__Input data__

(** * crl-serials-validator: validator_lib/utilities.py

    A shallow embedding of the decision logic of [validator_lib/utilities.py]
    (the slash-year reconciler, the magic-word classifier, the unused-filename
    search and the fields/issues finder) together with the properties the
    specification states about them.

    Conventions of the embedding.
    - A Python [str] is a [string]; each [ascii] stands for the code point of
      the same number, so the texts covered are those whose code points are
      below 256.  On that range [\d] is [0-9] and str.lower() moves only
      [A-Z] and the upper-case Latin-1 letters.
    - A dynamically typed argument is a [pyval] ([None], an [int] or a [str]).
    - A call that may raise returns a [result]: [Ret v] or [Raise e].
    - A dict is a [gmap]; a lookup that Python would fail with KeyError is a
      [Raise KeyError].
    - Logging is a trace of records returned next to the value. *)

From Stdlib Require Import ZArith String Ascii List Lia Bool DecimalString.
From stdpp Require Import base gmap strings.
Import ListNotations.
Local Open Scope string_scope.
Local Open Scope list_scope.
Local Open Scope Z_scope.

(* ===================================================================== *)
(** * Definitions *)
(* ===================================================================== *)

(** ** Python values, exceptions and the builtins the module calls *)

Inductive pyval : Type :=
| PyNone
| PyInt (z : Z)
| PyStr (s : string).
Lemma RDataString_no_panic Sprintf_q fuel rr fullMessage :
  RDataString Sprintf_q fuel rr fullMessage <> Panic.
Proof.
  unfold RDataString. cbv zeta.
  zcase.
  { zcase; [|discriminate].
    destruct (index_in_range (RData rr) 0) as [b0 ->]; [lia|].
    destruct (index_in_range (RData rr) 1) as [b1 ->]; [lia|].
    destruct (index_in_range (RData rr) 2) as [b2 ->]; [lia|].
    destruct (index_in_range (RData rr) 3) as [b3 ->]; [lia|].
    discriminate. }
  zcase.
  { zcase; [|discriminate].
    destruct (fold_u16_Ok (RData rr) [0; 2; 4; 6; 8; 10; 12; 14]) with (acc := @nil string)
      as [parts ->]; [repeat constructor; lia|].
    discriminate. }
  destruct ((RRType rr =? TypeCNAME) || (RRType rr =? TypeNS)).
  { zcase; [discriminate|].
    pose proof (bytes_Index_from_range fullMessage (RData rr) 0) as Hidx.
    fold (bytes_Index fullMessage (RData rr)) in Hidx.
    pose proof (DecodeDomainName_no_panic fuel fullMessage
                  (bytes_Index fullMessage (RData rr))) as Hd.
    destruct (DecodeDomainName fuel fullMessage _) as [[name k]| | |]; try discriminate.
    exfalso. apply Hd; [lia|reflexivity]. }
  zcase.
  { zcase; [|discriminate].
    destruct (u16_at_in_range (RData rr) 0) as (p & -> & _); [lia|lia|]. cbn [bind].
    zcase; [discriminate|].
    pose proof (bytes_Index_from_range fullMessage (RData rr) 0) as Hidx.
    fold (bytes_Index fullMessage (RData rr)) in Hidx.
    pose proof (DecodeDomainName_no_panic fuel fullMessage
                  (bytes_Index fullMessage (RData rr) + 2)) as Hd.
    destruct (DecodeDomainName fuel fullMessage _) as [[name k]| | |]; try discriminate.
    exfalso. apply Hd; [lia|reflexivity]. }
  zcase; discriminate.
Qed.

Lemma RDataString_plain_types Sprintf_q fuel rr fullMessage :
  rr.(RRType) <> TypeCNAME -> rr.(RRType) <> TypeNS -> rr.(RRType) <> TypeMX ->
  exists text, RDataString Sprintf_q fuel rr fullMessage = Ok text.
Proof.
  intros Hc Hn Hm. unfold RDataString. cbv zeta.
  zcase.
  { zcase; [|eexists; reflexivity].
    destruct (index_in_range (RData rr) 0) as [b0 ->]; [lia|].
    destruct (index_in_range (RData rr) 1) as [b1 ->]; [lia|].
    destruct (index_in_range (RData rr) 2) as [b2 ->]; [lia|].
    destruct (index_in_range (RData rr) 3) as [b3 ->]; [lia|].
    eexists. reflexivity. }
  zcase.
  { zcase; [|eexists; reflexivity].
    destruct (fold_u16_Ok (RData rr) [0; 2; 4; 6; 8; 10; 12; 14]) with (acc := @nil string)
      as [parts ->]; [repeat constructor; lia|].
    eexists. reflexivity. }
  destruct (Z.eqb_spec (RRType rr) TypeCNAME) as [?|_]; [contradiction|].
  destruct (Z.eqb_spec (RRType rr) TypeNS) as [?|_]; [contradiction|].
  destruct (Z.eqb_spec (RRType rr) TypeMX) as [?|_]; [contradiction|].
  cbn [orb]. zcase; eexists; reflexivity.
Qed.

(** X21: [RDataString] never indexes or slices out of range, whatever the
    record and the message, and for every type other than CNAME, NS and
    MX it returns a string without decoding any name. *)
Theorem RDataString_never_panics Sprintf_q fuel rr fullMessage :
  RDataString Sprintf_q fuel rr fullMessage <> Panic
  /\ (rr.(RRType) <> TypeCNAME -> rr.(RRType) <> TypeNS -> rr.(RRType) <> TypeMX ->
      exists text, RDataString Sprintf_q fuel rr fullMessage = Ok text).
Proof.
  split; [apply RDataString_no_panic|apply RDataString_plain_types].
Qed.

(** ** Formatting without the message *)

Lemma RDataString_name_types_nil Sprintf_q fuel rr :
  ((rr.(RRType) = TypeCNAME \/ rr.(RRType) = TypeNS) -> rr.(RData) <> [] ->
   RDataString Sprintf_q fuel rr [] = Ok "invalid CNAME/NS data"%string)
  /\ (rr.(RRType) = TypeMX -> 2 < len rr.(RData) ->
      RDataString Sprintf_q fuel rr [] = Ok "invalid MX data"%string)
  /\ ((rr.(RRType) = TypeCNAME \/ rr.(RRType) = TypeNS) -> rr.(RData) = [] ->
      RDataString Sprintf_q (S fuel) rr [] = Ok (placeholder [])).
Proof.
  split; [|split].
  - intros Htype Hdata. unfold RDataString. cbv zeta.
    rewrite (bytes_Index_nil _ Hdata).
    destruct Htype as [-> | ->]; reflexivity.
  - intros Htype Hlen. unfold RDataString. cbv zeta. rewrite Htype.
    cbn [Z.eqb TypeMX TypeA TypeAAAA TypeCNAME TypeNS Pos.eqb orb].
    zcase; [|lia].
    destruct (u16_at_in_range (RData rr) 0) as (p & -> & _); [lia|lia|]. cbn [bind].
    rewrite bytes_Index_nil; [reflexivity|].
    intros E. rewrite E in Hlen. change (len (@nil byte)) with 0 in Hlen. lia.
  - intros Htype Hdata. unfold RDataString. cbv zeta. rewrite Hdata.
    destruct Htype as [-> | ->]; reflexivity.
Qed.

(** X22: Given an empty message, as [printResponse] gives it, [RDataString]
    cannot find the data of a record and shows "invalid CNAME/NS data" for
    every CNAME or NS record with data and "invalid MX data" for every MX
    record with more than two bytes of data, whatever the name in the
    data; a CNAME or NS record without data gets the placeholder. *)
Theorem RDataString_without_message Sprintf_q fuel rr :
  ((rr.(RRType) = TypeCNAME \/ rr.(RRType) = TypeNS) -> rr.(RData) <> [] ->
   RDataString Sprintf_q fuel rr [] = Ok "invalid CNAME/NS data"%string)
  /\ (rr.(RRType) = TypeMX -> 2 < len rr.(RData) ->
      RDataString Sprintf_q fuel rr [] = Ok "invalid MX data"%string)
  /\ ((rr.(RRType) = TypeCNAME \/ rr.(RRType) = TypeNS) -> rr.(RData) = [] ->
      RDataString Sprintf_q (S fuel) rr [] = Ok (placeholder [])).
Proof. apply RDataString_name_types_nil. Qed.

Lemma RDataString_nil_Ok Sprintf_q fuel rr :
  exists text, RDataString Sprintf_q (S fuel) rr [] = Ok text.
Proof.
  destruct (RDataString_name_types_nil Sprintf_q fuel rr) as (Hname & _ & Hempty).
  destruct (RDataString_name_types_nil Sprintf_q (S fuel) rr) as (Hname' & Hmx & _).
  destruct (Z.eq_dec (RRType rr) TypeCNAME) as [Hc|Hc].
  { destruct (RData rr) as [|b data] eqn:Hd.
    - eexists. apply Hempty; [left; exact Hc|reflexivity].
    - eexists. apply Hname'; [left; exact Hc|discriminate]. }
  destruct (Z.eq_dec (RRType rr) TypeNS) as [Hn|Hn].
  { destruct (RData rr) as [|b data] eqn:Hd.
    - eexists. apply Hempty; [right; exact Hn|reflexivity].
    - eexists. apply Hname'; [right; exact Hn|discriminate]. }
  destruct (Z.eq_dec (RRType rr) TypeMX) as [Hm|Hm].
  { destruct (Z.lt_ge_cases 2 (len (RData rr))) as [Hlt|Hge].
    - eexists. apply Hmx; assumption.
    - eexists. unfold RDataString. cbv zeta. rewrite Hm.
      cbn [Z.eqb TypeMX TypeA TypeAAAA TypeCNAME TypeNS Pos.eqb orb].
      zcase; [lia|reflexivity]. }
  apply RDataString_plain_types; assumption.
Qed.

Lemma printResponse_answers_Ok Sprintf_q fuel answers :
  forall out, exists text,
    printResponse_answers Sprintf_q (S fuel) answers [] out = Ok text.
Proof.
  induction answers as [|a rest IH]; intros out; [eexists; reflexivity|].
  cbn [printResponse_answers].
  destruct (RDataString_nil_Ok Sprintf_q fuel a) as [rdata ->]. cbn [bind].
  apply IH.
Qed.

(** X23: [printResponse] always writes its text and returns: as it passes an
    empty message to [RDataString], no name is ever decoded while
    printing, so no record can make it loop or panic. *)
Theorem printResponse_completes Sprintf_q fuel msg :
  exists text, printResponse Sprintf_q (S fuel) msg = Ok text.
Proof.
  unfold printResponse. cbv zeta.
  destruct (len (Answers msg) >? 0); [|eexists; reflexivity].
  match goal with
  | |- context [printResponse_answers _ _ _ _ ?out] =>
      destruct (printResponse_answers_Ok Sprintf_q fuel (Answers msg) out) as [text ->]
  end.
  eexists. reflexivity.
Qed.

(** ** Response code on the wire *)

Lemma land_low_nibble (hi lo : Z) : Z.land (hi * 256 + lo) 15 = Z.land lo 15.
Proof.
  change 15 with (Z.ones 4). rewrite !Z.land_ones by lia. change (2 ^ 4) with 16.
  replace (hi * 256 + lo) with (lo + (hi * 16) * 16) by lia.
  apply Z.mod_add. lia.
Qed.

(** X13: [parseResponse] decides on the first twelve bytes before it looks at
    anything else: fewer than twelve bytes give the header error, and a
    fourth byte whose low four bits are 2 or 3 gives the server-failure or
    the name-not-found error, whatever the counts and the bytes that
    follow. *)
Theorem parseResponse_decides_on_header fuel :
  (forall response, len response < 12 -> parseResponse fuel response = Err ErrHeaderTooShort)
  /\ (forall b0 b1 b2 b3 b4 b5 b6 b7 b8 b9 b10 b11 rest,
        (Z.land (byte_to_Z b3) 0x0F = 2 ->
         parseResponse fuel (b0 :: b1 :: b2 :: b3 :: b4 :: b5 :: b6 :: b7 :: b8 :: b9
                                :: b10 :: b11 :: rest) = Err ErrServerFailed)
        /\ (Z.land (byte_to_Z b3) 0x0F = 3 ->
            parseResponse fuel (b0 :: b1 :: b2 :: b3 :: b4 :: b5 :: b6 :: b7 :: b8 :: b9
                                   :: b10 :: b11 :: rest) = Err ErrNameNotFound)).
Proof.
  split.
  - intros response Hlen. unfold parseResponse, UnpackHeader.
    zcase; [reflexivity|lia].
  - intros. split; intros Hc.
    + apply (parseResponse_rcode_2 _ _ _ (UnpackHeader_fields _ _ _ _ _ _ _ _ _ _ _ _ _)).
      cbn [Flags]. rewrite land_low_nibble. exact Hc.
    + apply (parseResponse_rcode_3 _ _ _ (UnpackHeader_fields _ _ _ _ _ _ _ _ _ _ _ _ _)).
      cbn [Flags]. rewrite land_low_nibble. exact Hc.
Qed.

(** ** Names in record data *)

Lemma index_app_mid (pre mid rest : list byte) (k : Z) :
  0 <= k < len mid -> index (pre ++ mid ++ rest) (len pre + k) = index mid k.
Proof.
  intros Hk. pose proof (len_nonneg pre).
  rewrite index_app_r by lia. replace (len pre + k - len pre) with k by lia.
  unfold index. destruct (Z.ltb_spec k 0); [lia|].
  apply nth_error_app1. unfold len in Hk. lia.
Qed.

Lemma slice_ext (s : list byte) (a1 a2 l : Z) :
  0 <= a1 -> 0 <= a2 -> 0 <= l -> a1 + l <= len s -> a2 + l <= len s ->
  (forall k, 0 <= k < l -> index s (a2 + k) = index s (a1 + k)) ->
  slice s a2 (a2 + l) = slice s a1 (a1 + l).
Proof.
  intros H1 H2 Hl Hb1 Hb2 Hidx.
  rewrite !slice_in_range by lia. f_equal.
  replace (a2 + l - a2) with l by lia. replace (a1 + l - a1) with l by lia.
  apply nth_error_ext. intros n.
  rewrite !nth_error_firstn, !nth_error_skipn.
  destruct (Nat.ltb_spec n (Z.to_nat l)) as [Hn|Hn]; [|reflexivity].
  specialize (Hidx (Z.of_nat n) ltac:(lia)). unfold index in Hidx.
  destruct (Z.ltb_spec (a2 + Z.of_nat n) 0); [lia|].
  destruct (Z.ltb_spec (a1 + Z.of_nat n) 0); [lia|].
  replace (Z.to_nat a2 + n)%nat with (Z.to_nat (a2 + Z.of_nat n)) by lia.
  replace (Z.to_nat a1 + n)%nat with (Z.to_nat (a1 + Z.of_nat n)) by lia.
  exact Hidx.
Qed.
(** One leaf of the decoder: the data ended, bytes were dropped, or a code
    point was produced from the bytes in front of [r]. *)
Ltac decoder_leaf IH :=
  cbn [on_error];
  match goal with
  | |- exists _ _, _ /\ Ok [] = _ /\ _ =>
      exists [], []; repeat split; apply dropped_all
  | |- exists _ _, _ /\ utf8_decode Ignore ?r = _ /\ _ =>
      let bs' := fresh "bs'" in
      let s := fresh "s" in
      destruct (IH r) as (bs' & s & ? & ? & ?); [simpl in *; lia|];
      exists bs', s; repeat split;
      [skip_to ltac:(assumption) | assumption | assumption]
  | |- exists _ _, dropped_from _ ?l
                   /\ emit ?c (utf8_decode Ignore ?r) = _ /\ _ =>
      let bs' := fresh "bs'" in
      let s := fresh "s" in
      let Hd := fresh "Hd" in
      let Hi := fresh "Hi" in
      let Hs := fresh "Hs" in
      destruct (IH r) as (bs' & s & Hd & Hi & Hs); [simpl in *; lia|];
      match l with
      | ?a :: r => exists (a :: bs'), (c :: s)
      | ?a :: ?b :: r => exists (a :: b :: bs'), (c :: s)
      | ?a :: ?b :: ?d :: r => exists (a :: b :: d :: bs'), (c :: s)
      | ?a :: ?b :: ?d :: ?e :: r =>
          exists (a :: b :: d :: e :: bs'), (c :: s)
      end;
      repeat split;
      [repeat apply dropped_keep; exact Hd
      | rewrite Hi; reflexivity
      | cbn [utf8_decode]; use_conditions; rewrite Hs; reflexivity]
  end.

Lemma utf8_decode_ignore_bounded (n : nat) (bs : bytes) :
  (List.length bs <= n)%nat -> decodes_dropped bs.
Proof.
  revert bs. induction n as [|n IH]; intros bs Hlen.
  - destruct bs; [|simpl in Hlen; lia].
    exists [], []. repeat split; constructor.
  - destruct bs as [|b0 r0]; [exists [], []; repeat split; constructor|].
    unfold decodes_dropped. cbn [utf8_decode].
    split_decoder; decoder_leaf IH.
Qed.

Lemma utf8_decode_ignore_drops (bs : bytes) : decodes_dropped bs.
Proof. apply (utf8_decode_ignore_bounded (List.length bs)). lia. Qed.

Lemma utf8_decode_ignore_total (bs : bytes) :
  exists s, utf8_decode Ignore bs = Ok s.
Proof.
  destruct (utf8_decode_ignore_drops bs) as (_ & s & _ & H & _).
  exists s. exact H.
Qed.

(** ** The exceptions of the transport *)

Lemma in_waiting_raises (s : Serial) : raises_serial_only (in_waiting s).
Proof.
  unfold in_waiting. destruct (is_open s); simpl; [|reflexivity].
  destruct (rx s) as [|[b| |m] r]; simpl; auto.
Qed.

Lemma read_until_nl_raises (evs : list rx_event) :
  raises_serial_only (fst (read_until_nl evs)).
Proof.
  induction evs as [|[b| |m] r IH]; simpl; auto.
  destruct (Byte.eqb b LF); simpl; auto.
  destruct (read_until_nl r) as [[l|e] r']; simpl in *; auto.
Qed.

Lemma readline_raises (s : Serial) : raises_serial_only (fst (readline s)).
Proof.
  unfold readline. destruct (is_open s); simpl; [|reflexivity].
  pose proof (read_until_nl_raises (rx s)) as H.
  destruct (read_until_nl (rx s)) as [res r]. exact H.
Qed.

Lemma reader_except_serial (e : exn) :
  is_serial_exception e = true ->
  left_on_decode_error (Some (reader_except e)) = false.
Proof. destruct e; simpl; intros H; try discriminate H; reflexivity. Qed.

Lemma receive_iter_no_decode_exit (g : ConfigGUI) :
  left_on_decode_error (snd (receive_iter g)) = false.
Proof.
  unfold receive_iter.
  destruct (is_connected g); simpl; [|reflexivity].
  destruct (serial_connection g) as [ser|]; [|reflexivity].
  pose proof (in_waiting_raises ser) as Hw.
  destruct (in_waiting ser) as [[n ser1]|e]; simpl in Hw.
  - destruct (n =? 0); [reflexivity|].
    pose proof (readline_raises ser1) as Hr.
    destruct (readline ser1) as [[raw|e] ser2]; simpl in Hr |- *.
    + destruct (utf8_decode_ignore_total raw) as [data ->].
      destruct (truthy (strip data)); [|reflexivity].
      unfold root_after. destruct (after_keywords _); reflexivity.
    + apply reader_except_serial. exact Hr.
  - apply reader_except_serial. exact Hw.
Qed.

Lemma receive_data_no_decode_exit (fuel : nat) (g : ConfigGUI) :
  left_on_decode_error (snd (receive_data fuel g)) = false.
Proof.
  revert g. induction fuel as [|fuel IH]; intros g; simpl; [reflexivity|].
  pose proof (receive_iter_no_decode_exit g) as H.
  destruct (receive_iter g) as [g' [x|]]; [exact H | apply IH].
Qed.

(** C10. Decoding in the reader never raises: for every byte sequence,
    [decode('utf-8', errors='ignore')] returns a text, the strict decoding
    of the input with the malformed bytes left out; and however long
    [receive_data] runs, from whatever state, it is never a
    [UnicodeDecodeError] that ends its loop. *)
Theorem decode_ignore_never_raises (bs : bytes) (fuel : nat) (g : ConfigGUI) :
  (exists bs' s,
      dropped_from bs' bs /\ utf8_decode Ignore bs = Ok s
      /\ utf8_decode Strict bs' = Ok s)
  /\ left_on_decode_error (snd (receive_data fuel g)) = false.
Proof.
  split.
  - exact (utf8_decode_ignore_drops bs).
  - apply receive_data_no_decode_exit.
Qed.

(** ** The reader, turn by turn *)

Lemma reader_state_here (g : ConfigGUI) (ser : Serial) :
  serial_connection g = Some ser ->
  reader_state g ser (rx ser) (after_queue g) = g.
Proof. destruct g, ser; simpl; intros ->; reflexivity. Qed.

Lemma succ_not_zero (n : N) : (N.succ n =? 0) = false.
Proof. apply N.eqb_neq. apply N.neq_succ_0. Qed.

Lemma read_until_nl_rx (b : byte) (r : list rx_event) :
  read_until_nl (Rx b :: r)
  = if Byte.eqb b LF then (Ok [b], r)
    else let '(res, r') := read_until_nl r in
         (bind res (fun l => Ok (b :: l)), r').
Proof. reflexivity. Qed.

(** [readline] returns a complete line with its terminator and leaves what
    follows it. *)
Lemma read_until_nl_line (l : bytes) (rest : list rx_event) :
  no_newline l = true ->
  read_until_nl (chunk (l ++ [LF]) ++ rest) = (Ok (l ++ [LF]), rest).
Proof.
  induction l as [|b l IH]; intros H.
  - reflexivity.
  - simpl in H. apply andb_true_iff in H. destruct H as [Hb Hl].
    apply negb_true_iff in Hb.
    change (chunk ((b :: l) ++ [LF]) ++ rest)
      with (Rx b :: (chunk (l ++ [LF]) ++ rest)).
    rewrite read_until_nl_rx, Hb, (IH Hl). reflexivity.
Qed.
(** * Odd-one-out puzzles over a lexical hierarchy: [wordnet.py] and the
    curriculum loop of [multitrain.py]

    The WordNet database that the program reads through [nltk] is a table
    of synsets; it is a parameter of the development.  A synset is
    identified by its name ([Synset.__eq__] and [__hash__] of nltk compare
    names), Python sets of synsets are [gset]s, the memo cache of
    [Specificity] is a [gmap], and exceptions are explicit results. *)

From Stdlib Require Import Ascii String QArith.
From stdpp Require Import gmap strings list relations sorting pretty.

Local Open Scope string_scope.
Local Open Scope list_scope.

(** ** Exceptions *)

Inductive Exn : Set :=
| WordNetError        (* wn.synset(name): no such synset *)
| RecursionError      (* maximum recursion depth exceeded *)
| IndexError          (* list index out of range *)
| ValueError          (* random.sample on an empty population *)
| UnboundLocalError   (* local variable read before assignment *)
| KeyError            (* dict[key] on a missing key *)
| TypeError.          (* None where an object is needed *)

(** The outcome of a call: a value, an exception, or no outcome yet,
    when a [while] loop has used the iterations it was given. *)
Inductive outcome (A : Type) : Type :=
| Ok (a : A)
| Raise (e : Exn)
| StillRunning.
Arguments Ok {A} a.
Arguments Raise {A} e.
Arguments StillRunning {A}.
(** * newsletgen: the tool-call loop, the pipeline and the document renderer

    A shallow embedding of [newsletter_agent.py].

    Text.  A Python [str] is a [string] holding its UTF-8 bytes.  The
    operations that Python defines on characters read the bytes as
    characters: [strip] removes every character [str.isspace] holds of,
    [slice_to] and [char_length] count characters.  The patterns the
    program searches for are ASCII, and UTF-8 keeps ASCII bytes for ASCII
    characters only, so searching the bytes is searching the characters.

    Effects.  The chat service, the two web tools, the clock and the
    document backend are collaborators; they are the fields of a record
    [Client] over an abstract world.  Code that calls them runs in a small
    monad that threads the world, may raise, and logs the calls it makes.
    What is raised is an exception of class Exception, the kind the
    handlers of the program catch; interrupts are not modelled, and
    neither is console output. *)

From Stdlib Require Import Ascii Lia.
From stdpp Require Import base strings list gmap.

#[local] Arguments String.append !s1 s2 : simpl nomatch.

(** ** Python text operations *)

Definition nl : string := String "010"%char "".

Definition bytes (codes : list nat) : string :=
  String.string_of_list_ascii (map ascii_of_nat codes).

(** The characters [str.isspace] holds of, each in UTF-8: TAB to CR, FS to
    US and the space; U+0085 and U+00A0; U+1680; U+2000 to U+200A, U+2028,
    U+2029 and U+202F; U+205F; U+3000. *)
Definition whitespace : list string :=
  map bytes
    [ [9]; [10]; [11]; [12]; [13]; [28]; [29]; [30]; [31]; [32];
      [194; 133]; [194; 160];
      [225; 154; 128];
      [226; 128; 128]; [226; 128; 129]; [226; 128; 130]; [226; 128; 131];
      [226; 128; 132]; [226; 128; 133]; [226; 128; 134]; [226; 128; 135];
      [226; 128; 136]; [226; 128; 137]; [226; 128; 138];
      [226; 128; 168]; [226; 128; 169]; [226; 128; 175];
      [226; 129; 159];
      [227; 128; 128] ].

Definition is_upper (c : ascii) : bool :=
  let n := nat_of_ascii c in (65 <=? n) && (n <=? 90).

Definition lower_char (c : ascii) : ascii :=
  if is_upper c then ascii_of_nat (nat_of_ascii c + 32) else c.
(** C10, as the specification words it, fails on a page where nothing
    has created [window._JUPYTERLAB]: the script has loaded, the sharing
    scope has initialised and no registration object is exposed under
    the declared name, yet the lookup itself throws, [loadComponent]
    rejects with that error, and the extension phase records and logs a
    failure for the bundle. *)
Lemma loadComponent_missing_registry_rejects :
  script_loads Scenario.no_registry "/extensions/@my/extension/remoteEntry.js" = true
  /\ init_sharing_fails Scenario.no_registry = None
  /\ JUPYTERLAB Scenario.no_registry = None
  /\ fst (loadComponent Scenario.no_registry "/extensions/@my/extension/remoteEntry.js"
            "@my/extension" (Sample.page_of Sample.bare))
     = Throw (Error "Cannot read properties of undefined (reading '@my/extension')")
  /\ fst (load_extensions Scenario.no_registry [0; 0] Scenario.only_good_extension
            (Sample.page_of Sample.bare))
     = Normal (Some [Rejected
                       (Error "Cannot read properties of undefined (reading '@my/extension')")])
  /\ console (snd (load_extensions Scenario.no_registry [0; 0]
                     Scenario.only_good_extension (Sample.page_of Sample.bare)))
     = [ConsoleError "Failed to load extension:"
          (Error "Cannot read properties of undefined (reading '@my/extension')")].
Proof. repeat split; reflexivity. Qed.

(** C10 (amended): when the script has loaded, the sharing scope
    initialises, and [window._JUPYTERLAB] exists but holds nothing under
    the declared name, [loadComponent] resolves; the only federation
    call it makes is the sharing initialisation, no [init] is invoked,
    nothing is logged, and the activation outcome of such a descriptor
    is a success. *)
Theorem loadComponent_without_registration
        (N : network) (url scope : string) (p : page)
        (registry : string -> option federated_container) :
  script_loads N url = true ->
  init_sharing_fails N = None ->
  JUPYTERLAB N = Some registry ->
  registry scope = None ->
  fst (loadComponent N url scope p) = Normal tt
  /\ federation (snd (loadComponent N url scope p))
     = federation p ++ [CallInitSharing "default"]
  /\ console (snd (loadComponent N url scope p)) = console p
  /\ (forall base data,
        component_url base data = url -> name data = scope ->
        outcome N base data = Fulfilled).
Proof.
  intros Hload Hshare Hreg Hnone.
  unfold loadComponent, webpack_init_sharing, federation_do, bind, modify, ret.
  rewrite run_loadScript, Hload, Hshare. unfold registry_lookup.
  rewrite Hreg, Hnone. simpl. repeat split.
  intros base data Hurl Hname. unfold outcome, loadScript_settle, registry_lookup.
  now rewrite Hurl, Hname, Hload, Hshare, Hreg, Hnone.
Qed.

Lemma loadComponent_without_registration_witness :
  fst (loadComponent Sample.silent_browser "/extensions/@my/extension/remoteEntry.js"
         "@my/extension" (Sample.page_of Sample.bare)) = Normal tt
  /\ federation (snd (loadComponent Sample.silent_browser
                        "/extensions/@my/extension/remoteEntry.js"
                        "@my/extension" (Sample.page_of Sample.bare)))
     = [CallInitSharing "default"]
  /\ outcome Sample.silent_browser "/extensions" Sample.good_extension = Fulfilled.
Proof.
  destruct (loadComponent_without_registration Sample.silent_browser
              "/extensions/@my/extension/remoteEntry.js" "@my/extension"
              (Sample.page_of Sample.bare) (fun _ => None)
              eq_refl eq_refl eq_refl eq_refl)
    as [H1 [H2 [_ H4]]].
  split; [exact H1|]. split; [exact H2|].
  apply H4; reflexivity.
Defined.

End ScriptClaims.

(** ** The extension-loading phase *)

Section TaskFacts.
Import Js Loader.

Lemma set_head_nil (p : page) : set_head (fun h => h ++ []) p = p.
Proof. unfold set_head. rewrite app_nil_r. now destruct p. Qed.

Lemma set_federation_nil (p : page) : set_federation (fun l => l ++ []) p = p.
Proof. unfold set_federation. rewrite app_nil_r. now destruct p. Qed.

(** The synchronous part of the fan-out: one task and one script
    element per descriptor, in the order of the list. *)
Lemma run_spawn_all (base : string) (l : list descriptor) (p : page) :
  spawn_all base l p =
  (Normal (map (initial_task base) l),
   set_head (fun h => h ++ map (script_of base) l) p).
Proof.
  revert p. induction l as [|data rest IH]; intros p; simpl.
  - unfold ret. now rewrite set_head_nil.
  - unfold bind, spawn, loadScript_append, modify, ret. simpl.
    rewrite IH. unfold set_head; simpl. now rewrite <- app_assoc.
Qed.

__Description of the task__
The result should be every line that contains "loaded", copied from the entries.

__Response to the task__
    has created [window._JUPYTERLAB]: the script has loaded, the sharing
(** C10 (amended): when the script has loaded, the sharing scope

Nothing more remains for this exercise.